Letter to President Obama, Speaker Pelosi, and Senator Reid on Health Care Reform

December 30, 2009

Dear Member of Congress,

Doctors for Global Health (www.dghonline.org) is an independent, non-governmental, not-for-profit, volunteer, humanitarian organization dedicated to the promotion of health, education and other human rights in the United States and throughout the world. We are writing to share with you our expectations for a fair and just health care system in the United States, and we urge you to adopt the following proposals into final health care reform legislation.

We at Doctors for Global Health believe in the right to health care regardless of a person’s place in society or geographic location. This is stated clearly in Article 25 of the Universal Declaration of Human Rights (www.hrweb.org/legal/udhr.html) and the Declaration of Alma Ata (www.who.int/hpr/NPH/docs/declaration_almaata.pdf). If this right is only extended to certain individuals while excluding others, then it becomes a violation of fundamental rights for those excluded. Health care is not a privilege of the chosen few. It is a right that belongs to everyone, including children, women, and immigrants of any status whatsoever. Inclusion of all people should be the clear goal of ultimate health care “reform”, and we advocate the expansion of all current health care reform measures to include all persons, and to remove any language that excludes health care access to specific groups. In particular, we strongly oppose the Stupak amendment in HR 3962, which takes away women’s health care and reproductive rights. In addition, we strongly oppose the exclusion of documented and undocumented immigrants from the health care system. We also urge Congress to ensure comprehensive health care for all of America’s children once and for all.

We believe that a single payer universal access plan or “Medicare for All” would best achieve a fair and just health care system. The current House and Senate bills have many pages of proposed “pilot projects” that allow for innovative ways to optimize health care and limit costs. Given the success of single payer health care systems elsewhere- namely in Canada, Great Britain, Taiwan, and Australia- it seems clear that states should have the right to create a similar system that is widely known to be robust and efficient. Thus, we urge Congress to include in final legislation the option for states to create single payer systems as proposed by Congressional members Bernie Sanders, Dennis Kucinich, Anthony Weiner, and others, and supported by many physician groups and patient advocacy organizations. In the absence of a true single-payer plan, in the very least, a comprehensive “public option” plan should be part of final legislation.

We support the proposed constraints on private corporate health insurance companies, such as prohibiting discrimination for pre-existing health conditions and the end to other inhumane practices of insurance companies. We would like to urge Congress to maintain its commitment to these goals in final legislation, and to protect our patients and citizens from corporate profit seeking. We also ask for stronger legislation to limit the influence of pharmaceutical companies and other corporate interests, and to improve cost-containment legislation overall.

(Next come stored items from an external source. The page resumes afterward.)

(** * coven: control-flow analyzer and coverage reconciler

    A shallow embedding of [coven.py] (bytecode-level branch coverage for
    CPython 3.7) and the properties of its analyzer, reconciler, snapshot
    merge and worklist traversal.

    Conventions of the embedding:
    - Python [dict] and [set] objects are [gmap] and [gset]; iteration over
      a set follows [elements], and [set.pop()] is a parameter of the
      traversal where its choice matters.
    - An [Instruction] object is identified by its logical offset [off], the
      key under which [crawl_code_insts] stores it in [insts]; the flags that
      the analyzer mutates on instruction objects live in that store.
    - Exceptions are values of [error]; a computation is a [result]. *)

From stdpp Require Import gmap strings list fin_maps sorting.
From Stdlib Require Import ZArith Lia.

Local Open Scope Z_scope.

(** ** Exceptions and results *)

(** Which [assert] statement failed. *)
Inductive assertion :=
  | A_not_visited        (* visit_nodes: assert node not in visited *)
  | A_block_nesting      (* crawl_code_insts: assert all(dst <= d for _, d in blocks) *)
  | A_pop_jump_if_false  (* crawl_code_insts: assert op == POP_JUMP_IF_FALSE *)
  | A_arc_fresh          (* find_arcs: assert a[0] not in starts_to_arcs *)
  | A_emit_line          (* emit_edges: assert line > 0 *)
  | A_cov_line.          (* add_edges: assert line > 0 *)

Inductive error :=
  | AssertionError (a : assertion)
  | KeyError
  | UnboundLocalError
  | TypeError
  | StructuralError (path : string) (line off : Z).
      (* Exception(f'{path}:{line}: off:{off}; BREAK_LOOP stack has no SETUP_LOOP block') *)

Inductive result (A : Type) :=
  | OK (a : A)
  | Raise (e : error)
  | OutOfFuel.
Arguments OK {A} a.
Arguments Raise {A} e.
Arguments OutOfFuel {A}.

Definition rbind {A B} (r : result A) (k : A → result B) : result B :=
  match r with
  | OK a => k a
  | Raise e => Raise e
  | OutOfFuel => OutOfFuel
  end.

Notation "'let*' p ':=' r 'in' k" := (rbind r (λ p, k))
  (at level 10, p pattern, r at level 100, k at level 200, only parsing).

Definition assert (b : bool) (a : assertion) : result unit :=
  if b then OK tt else Raise (AssertionError a).

Definition from_option {A} (o : option A) (e : error) : result A :=
  match o with Some a => OK a | None => Raise e end.

(** Observations of a result, for checking a concrete run. *)
Definition holds {A} (r : result A) (P : A → bool) : bool :=
  match r with OK a => P a | _ => false end.

Definition out_of_fuel {A} (r : result A) : bool :=
  match r with OutOfFuel => true | _ => false end.

(** Left-to-right loop over a list with a fallible body. *)
Fixpoint foldM {A S} (body : S → A → result S) (s : S) (l : list A) : result S :=
  match l with
  | [] => OK s
  | a :: l' => let* s' := body s a in foldM body s' l'
  end.

(** ** visit_nodes *)

Section visit_nodes.
Context {A : Type} `{Countable A} {S : Type}.

(** [set.pop()]: some element of a non-empty set. *)
Variable pop : gset A → option A.

(** The [while remaining:] loop.  The visitor may update analyzer state
    [S] and may raise. *)
Fixpoint visit_loop (fuel : nat) (visitor : A → S → result (list A * S))
    (remaining visited : gset A) (st : S) : result (gset A * S) :=
  match fuel with
  | O => OutOfFuel
  | Datatypes.S fuel' =>
    match pop remaining with
    | None => OK (visited, st)
    | Some node =>
      let remaining := remaining ∖ {[node]} in
      let* _ := assert (bool_decide (node ∉ visited)) A_not_visited in
      let visited := visited ∪ {[node]} in
      let* (discovered, st') := visitor node st in
      visit_loop fuel' visitor
        (remaining ∪ list_to_set (filter (λ n, n ∉ visited) discovered))
        visited st'
    end
  end.

Definition visit_nodes (fuel : nat) (start_nodes : list A)
    (visitor : A → S → result (list A * S)) (st : S) : result (gset A * S) :=
  visit_loop fuel visitor (list_to_set start_nodes) ∅ st.
End visit_nodes.

(** The choice made by the model where the source calls [set.pop()]. *)
Definition set_pop {A} `{Countable A} (s : gset A) : option A := head (elements s).

(** A visitor without side effects, instrumented with the log of its calls. *)
Definition logged {A} (f : A → list A) (n : A) (calls : list A) : result (list A * list A) :=
  OK (f n, calls ++ [n]).

(** [m] is discovered from a start node through a chain of visitor calls. *)
Definition reachable {A} (f : A → list A) (start : list A) (m : A) : Prop :=
  ∃ s, s ∈ start ∧ rtc (λ a b, b ∈ f a) s m.

(** [pop] behaves like [set.pop()] on a non-empty set and the loop stops on
    the empty set. *)
Definition pop_spec {A} `{Countable A} (pop : gset A → option A) : Prop :=
  (∀ s x, pop s = Some x → x ∈ s) ∧ (∀ s, pop s = None → s = ∅).


(** ** Bytecode *)

(** Fake instruction/line offsets. *)
Definition LINE_BEGIN : Z := -1.
Definition OFF_BEGIN : Z := -1.
Definition OP_BEGIN : Z := -1.
Definition LINE_RAISED : Z := -2.
Definition OFF_RAISED : Z := -2.
Definition OP_RAISED : Z := -2.

(** Opcode numbers.  The source reads them from [dis.opmap]; the table is
    part of CPython 3.7, not of this repository, and is written out here. *)
Definition CONTINUE_LOOP : Z := 119.
Definition JUMP_ABSOLUTE : Z := 113.
Definition JUMP_IF_FALSE_OR_POP : Z := 111.
Definition JUMP_IF_TRUE_OR_POP : Z := 112.
Definition POP_JUMP_IF_FALSE : Z := 114.
Definition POP_JUMP_IF_TRUE : Z := 115.
Definition FOR_ITER : Z := 93.
Definition JUMP_FORWARD : Z := 110.
Definition SETUP_ASYNC_WITH : Z := 154.
Definition SETUP_EXCEPT : Z := 121.
Definition SETUP_FINALLY : Z := 122.
Definition SETUP_LOOP : Z := 120.
Definition SETUP_WITH : Z := 143.
Definition BREAK_LOOP : Z := 80.
Definition CALL_FUNCTION : Z := 131.
Definition COMPARE_OP : Z := 107.
Definition DELETE_FAST : Z := 126.
Definition DUP_TOP : Z := 4.
Definition END_FINALLY : Z := 88.
Definition EXTENDED_ARG : Z := 144.
Definition LOAD_CONST : Z := 100.
Definition LOAD_GLOBAL : Z := 116.
Definition POP_BLOCK : Z := 87.
Definition POP_EXCEPT : Z := 89.
Definition POP_TOP : Z := 1.
Definition RAISE_VARARGS : Z := 130.
Definition RETURN_VALUE : Z := 83.
Definition STORE_FAST : Z := 125.
Definition WITH_CLEANUP_FINISH : Z := 82.
Definition WITH_CLEANUP_START : Z := 81.
Definition YIELD_FROM : Z := 72.
Definition YIELD_VALUE : Z := 86.

Definition jump_opcodes : gset Z :=
  {[ CONTINUE_LOOP; FOR_ITER; JUMP_ABSOLUTE; JUMP_IF_FALSE_OR_POP;
     JUMP_IF_TRUE_OR_POP; POP_JUMP_IF_FALSE; POP_JUMP_IF_TRUE; JUMP_FORWARD ]}.

(** The following opcodes never advance to the next instruction. *)
Definition stop_opcodes : gset Z :=
  {[ BREAK_LOOP; CONTINUE_LOOP; JUMP_ABSOLUTE; JUMP_FORWARD; RAISE_VARARGS;
     RETURN_VALUE; YIELD_VALUE; YIELD_FROM ]}.

(** These codes push a block that specifies a block destination. *)
Definition setup_opcodes : gset Z :=
  {[ SETUP_ASYNC_WITH; SETUP_EXCEPT; SETUP_FINALLY; SETUP_LOOP; SETUP_WITH ]}.

(** These codes expect an exception edge that lands at the block destination. *)
Definition setup_exc_opcodes : gset Z :=
  {[ SETUP_ASYNC_WITH; SETUP_EXCEPT; SETUP_FINALLY; SETUP_WITH ]}.

(** The Python values an instruction argument can hold, as far as the
    analyzer distinguishes them. *)
Inductive pyval :=
  | VNone
  | VInt (z : Z)
  | VStr (s : string)
  | VOther.

Global Instance pyval_eq_dec : EqDecision pyval.
Proof. solve_decision. Defined.

Global Instance pyval_countable : Countable pyval.
Proof.
  refine (inj_countable'
    (λ v, match v with
          | VNone => inl (inl ()) | VInt z => inl (inr z)
          | VStr s => inr (inl s) | VOther => inr (inr ()) end)
    (λ x, match x with
          | inl (inl ()) => VNone | inl (inr z) => VInt z
          | inr (inl s) => VStr s | inr (inr ()) => VOther end) _).
  by intros [].
Defined.

(** Truth value of an argument ([if dst_off:], [not dst]). *)
Definition truthy (v : pyval) : bool :=
  match v with
  | VNone => false
  | VInt z => negb (z =? 0)
  | VStr s => negb (String.eqb s "")
  | VOther => true
  end.

(** [a <= b] on arguments; only integers are ordered. *)
Definition py_le (a b : pyval) : result bool :=
  match a, b with
  | VInt x, VInt y => OK (x <=? y)
  | _, _ => Raise TypeError
  end.

(** [dis.Instruction], restricted to the fields the analyzer reads. *)
Record Instruction := {
  opcode : Z;
  argval : pyval;
  argrepr : string;
  offset : Z;
  starts_line : option Z;
}.

Global Instance Instruction_eq_dec : EqDecision Instruction.
Proof. solve_decision. Defined.

Global Instance Instruction_countable : Countable Instruction.
Proof.
  refine (inj_countable'
    (λ i, (opcode i, argval i, argrepr i, offset i, starts_line i))
    (λ '(o, a, r, f, s),
       {| opcode := o; argval := a; argrepr := r; offset := f; starts_line := s |}) _).
  by intros [].
Defined.

(** A block frame [(setup_op, handler_off)]. *)
Notation block := (Z * pyval)%type (only parsing).

(** An instruction after [enhance_inst].  [stack] lists the open blocks
    innermost first: its head is the source's [blocks[-1]]. *)
Record inst := {
  raw : Instruction;
  off : Z;
  line : Z;
  is_line_start : bool;
  stack : list block;
  is_SF_exc_opt : bool;
  is_call_exit : bool;
  is_exc_match : bool;
  is_exc_match_jmp_src : bool;
  is_exc_match_jmp_dst : bool;
}.

Definition enhance_inst (i : Instruction) (off line : Z) (is_line_start : bool)
    (stack : list block) : inst :=
  {| raw := i; off := off; line := line; is_line_start := is_line_start;
     stack := stack; is_SF_exc_opt := false; is_call_exit := false;
     is_exc_match := false; is_exc_match_jmp_src := false;
     is_exc_match_jmp_dst := false |}.

Definition set_is_SF_exc_opt (i : inst) : inst :=
  {| raw := raw i; off := off i; line := line i; is_line_start := is_line_start i;
     stack := stack i; is_SF_exc_opt := true; is_call_exit := is_call_exit i;
     is_exc_match := is_exc_match i; is_exc_match_jmp_src := is_exc_match_jmp_src i;
     is_exc_match_jmp_dst := is_exc_match_jmp_dst i |}.

Definition set_flags (i : inst) (call_exit exc_match jmp_src jmp_dst : bool) : inst :=
  {| raw := raw i; off := off i; line := line i; is_line_start := is_line_start i;
     stack := stack i; is_SF_exc_opt := is_SF_exc_opt i; is_call_exit := call_exit;
     is_exc_match := exc_match; is_exc_match_jmp_src := jmp_src;
     is_exc_match_jmp_dst := jmp_dst |}.

Definition _begin_inst : inst :=
  enhance_inst
    {| opcode := OP_BEGIN; argval := VNone; argrepr := ""; offset := OFF_BEGIN;
       starts_line := Some LINE_BEGIN |}
    OFF_BEGIN LINE_BEGIN false [].

Definition _raised_inst : inst :=
  enhance_inst
    {| opcode := OP_RAISED; argval := VNone; argrepr := ""; offset := OFF_RAISED;
       starts_line := Some LINE_RAISED |}
    OFF_RAISED LINE_RAISED false [].

(** A code object: its name, the stream that [dis.get_instructions] yields
    for it, and the code objects among its constants. *)
Inductive code := Code (co_name : string) (co_insts : list Instruction) (co_codes : list code).

Definition co_name (c : code) : string := let 'Code n _ _ := c in n.
Definition get_instructions (c : code) : list Instruction := let 'Code _ l _ := c in l.

(** [[c for c in code.co_consts if isinstance(c, CodeType)]] *)
Definition sub_codes (c : code) : list code := let 'Code _ _ l := c in l.

Fixpoint code_encode (c : code) : gen_tree (string * list Instruction) :=
  let 'Code n l subs := c in GenNode 0 (GenLeaf (n, l) :: map code_encode subs).

Fixpoint code_decode (t : gen_tree (string * list Instruction)) : code :=
  match t with
  | GenNode _ (GenLeaf (n, l) :: ts) => Code n l (map code_decode ts)
  | _ => Code "" [] []
  end.

Global Instance code_eq_dec : EqDecision code.
Proof.
  assert (∀ c, code_decode (code_encode c) = c) as Hinv.
  { fix IH 1. intros [n l subs]. simpl. f_equal.
    induction subs as [|c subs IHsubs]; simpl; [done|]. f_equal; [apply IH|apply IHsubs]. }
  intros a b. destruct (decide (code_encode a = code_encode b)) as [Heq|Hne].
  - left. rewrite <- (Hinv a), <- (Hinv b). by f_equal.
  - right. intros ->. by apply Hne.
Defined.

Global Instance code_countable : Countable code.
Proof.
  refine (inj_countable' code_encode code_decode _).
  fix IH 1. intros [n l subs]. simpl. f_equal.
  induction subs as [|c subs IHsubs]; simpl; [done|]. f_equal; [apply IH|apply IHsubs].
Defined.

(** ** crawl_code_insts, step 1: scan raw instructions and assemble structure *)

(** [starts_line or prev.line]: [None] and [0] are both false. *)
Definition line_or (starts_line : option Z) (prev_line : Z) : Z :=
  match starts_line with
  | Some l => if l =? 0 then prev_line else l
  | None => prev_line
  end.

(** [bool(starts_line)] *)
Definition bool_of_line (starts_line : option Z) : bool :=
  match starts_line with
  | Some l => negb (l =? 0)
  | None => false
  end.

We support the proposed plans that expand preventive and primary care to more Americans, but strongly advocate for a more robust plan to ensure comprehensive primary and preventive health care for all.

We understand that health is a product of the community in which we live, and thus “reform” of the health care system is only part of a healthful society. We urge members of Congress to consider the social determinants of health in all policy-making decisions, and to promote policies in all aspects of civil society that promote peace and health, and to discontinue policies and practices that foster violence and destructive behavior.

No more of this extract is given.